Lemma add_in_order cols output :
  for_each (order_of (map col_type cols)) (fun entry output => column ← builder_column (split_cols cols) entry; AddColumn output column) output =
  add_columns cols output.
Proof.
  assert (Forall2 (fun e c => builder_column (split_cols cols) e = Ok c) (order_of (map col_type cols)) cols) as HF.
  { apply Forall2_same_length_lookup_2; [unfold order_of; by rewrite length_imap, length_map|].
    intros j e c He Hc. unfold order_of in He. rewrite list_lookup_imap, list_lookup_fmap, Hc in He. simpl in He.
    injection He as <-. by apply builder_column_spec. }
  unfold add_columns. revert output HF. generalize (order_of (map col_type cols)), (split_cols cols).
  intros order b output HF. revert output. induction HF as [|e c order cs He _ IH]; intros output; [done|]. simpl.
  rewrite He, bind_Ok. destruct (AddColumn output c); try done. by rewrite !bind_Ok, IH.
Qed.

(** ** Aggregates are well typed and short *)

Lemma unless_empty_Some {A} (xs : list A) v w : unless_empty xs v = Some w -> v = w /\ xs <> [].
Proof. destruct xs; [done|]. intros [= ->]. done. Qed.

Lemma aggregate_typed tys spec cells : spec_ok tys spec -> cell_typed (output_type spec) (aggregate spec cells).
Proof.
  intros Hok v. unfold aggregate, output_type, count_value. destruct (function spec) eqn:Ef; try (by intros [= <-]).
  - destruct Hok as [?|(c & _ & _ & Hty)]; [congruence|]. specialize (Hty (or_introl Ef)).
    destruct (argument_type spec); try done; simpl; by intros [<- _]%unless_empty_Some.
  - destruct (decide _); by intros [<- _]%unless_empty_Some.
  - destruct (argument_type spec); by intros [<- _]%unless_empty_Some.
  - destruct (argument_type spec); by intros [<- _]%unless_empty_Some.
Qed.

Lemma least_in x s : least (x :: s) ∈ x :: s.
Proof.
  simpl. induction s as [|y s IH] using rev_ind; [by constructor|]. rewrite foldl_app. simpl.
  unfold str_min. destruct (str_ltb _ _).
  - rewrite app_comm_cons. apply elem_of_app. right. by constructor.
  - rewrite app_comm_cons. apply elem_of_app. by left.
Qed.

Lemma greatest_in x s : greatest (x :: s) ∈ x :: s.
Proof.
  simpl. induction s as [|y s IH] using rev_ind; [by constructor|]. rewrite foldl_app. simpl.
  unfold str_max. destruct (str_ltb _ _).
  - rewrite app_comm_cons. apply elem_of_app. right. by constructor.
  - rewrite app_comm_cons. apply elem_of_app. by left.
Qed.

Lemma string_values_in cells s : s ∈ string_values cells -> Some (VStr s) ∈ cells.
Proof. unfold string_values. intros ([[z|f|s']|] & Ho & [= ->])%list_elem_of_omap. done. Qed.

Lemma aggregate_short spec cells :
  (forall o, o ∈ cells -> cell_len o < 2 ^ 21) -> cell_len (aggregate spec cells) < 2 ^ 21.
Proof.
  intros Hs. unfold aggregate, count_value.
  assert (forall A (xs : list A) z, cell_len (unless_empty xs (VInt z)) < 2 ^ 21) as HI by (by intros ? [] ?).
  assert (forall A (xs : list A) z, cell_len (unless_empty xs (VFloat z)) < 2 ^ 21) as HF by (by intros ? [] ?).
  destruct (function spec); try done; try (destruct (decide _); done || apply HI || apply HF);
    destruct (argument_type spec); try apply HI; try apply HF;
    destruct (string_values cells) as [|x s] eqn:E; try done;
    (apply (Hs (Some (VStr _))), string_values_in; rewrite E; destruct (decide _); apply least_in || apply greatest_in).
Qed.

(** ** Emitting groups *)

Definition out_row (ords : list nat) (specs : list AggregateSpec) (rows : list (list (option Value))) (k : list (option Value))
    : list (option Value) :=
  k ++ map (fun spec => aggregate spec (map (argument_cell spec) (group_rows ords k rows))) specs.

Section Emit.
Context (tys : list TypeId) (ords : list nat) (gts : list TypeId) (specs : list AggregateSpec).
Context (rows : list (list (option Value))) (st : AggState).
Hypothesis Hst : agg_repr ords specs rows st.
Hypothesis Hgts : key_types ords tys = Some gts.
Hypothesis Hspecs : Forall (spec_ok tys) specs.
Hypothesis Htyped : Forall (row_typed tys) rows.
Hypothesis Hok : Forall row_ok rows.

Definition out_types : list TypeId := gts ++ map output_type specs.

Lemma key_types_lookup os kts g : key_types os tys = Some kts -> (os !! g ≫= fun o => tys !! o) = kts !! g.
Proof.
  unfold key_types. revert kts g. induction os as [|o os IH]; intros kts g Hk; simpl in Hk.
  - injection Hk as <-. done.
  - destruct (tys !! o) as [ty|] eqn:E; [|done]. simpl in Hk. destruct (mapM _ os) as [kts'|] eqn:Em; [|done].
    injection Hk as <-. destruct g as [|g]; [by simpl|]. simpl. by apply IH.
Qed.

Lemma length_gts : length gts = length ords.
Proof.
  clear -Hgts. unfold key_types in Hgts. revert gts Hgts. induction ords as [|o os IH]; intros kts Hk; simpl in Hk.
  - injection Hk as <-. done.
  - destruct (tys !! o); [|done]. simpl in Hk. destruct (mapM _ os) as [kts'|]; [|done]. injection Hk as <-.
    simpl. f_equal. by apply IH.
Qed.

Work to be completed: The answer should reproduce each entry above in full.

Answer section:
Lemma add_in_order cols output :
  for_each (order_of (map col_type cols)) (fun entry output => column ← builder_column (split_cols cols) entry; AddColumn output column) output =
  add_columns cols output.
Proof.
  assert (Forall2 (fun e c => builder_column (split_cols cols) e = Ok c) (order_of (map col_type cols)) cols) as HF.
  { apply Forall2_same_length_lookup_2; [unfold order_of; by rewrite length_imap, length_map|].
    intros j e c He Hc. unfold order_of in He. rewrite list_lookup_imap, list_lookup_fmap, Hc in He. simpl in He.
    injection He as <-. by apply builder_column_spec. }
  unfold add_columns. revert output HF. generalize (order_of (map col_type cols)), (split_cols cols).
  intros order b output HF. revert output. induction HF as [|e c order cs He _ IH]; intros output; [done|]. simpl.
  rewrite He, bind_Ok. destruct (AddColumn output c); try done. by rewrite !bind_Ok, IH.
Qed.

(** ** Aggregates are well typed and short *)

Lemma unless_empty_Some {A} (xs : list A) v w : unless_empty xs v = Some w -> v = w /\ xs <> [].
Proof. destruct xs; [done|]. intros [= ->]. done. Qed.

Lemma aggregate_typed tys spec cells : spec_ok tys spec -> cell_typed (output_type spec) (aggregate spec cells).
Proof.
  intros Hok v. unfold aggregate, output_type, count_value. destruct (function spec) eqn:Ef; try (by intros [= <-]).
  - destruct Hok as [?|(c & _ & _ & Hty)]; [congruence|]. specialize (Hty (or_introl Ef)).
    destruct (argument_type spec); try done; simpl; by intros [<- _]%unless_empty_Some.
  - destruct (decide _); by intros [<- _]%unless_empty_Some.
  - destruct (argument_type spec); by intros [<- _]%unless_empty_Some.
  - destruct (argument_type spec); by intros [<- _]%unless_empty_Some.
Qed.

Lemma least_in x s : least (x :: s) ∈ x :: s.
Proof.
  simpl. induction s as [|y s IH] using rev_ind; [by constructor|]. rewrite foldl_app. simpl.
  unfold str_min. destruct (str_ltb _ _).
  - rewrite app_comm_cons. apply elem_of_app. right. by constructor.
  - rewrite app_comm_cons. apply elem_of_app. by left.
Qed.

Lemma greatest_in x s : greatest (x :: s) ∈ x :: s.
Proof.
  simpl. induction s as [|y s IH] using rev_ind; [by constructor|]. rewrite foldl_app. simpl.
  unfold str_max. destruct (str_ltb _ _).
  - rewrite app_comm_cons. apply elem_of_app. right. by constructor.
  - rewrite app_comm_cons. apply elem_of_app. by left.
Qed.

Lemma string_values_in cells s : s ∈ string_values cells -> Some (VStr s) ∈ cells.
Proof. unfold string_values. intros ([[z|f|s']|] & Ho & [= ->])%list_elem_of_omap. done. Qed.

Lemma aggregate_short spec cells :
  (forall o, o ∈ cells -> cell_len o < 2 ^ 21) -> cell_len (aggregate spec cells) < 2 ^ 21.
Proof.
  intros Hs. unfold aggregate, count_value.
  assert (forall A (xs : list A) z, cell_len (unless_empty xs (VInt z)) < 2 ^ 21) as HI by (by intros ? [] ?).
  assert (forall A (xs : list A) z, cell_len (unless_empty xs (VFloat z)) < 2 ^ 21) as HF by (by intros ? [] ?).
  destruct (function spec); try done; try (destruct (decide _); done || apply HI || apply HF);
    destruct (argument_type spec); try apply HI; try apply HF;
    destruct (string_values cells) as [|x s] eqn:E; try done;
    (apply (Hs (Some (VStr _))), string_values_in; rewrite E; destruct (decide _); apply least_in || apply greatest_in).
Qed.

(** ** Emitting groups *)

Definition out_row (ords : list nat) (specs : list AggregateSpec) (rows : list (list (option Value))) (k : list (option Value))
    : list (option Value) :=
  k ++ map (fun spec => aggregate spec (map (argument_cell spec) (group_rows ords k rows))) specs.

Section Emit.
Context (tys : list TypeId) (ords : list nat) (gts : list TypeId) (specs : list AggregateSpec).
Context (rows : list (list (option Value))) (st : AggState).
Hypothesis Hst : agg_repr ords specs rows st.
Hypothesis Hgts : key_types ords tys = Some gts.
Hypothesis Hspecs : Forall (spec_ok tys) specs.
Hypothesis Htyped : Forall (row_typed tys) rows.
Hypothesis Hok : Forall row_ok rows.

Definition out_types : list TypeId := gts ++ map output_type specs.

Lemma key_types_lookup os kts g : key_types os tys = Some kts -> (os !! g ≫= fun o => tys !! o) = kts !! g.
Proof.
  unfold key_types. revert kts g. induction os as [|o os IH]; intros kts g Hk; simpl in Hk.
  - injection Hk as <-. done.
  - destruct (tys !! o) as [ty|] eqn:E; [|done]. simpl in Hk. destruct (mapM _ os) as [kts'|] eqn:Em; [|done].
    injection Hk as <-. destruct g as [|g]; [by simpl|]. simpl. by apply IH.
Qed.

Lemma length_gts : length gts = length ords.
Proof.
  clear -Hgts. unfold key_types in Hgts. revert gts Hgts. induction ords as [|o os IH]; intros kts Hk; simpl in Hk.
  - injection Hk as <-. done.
  - destruct (tys !! o); [|done]. simpl in Hk. destruct (mapM _ os) as [kts'|]; [|done]. injection Hk as <-.
    simpl. f_equal. by apply IH.
Qed.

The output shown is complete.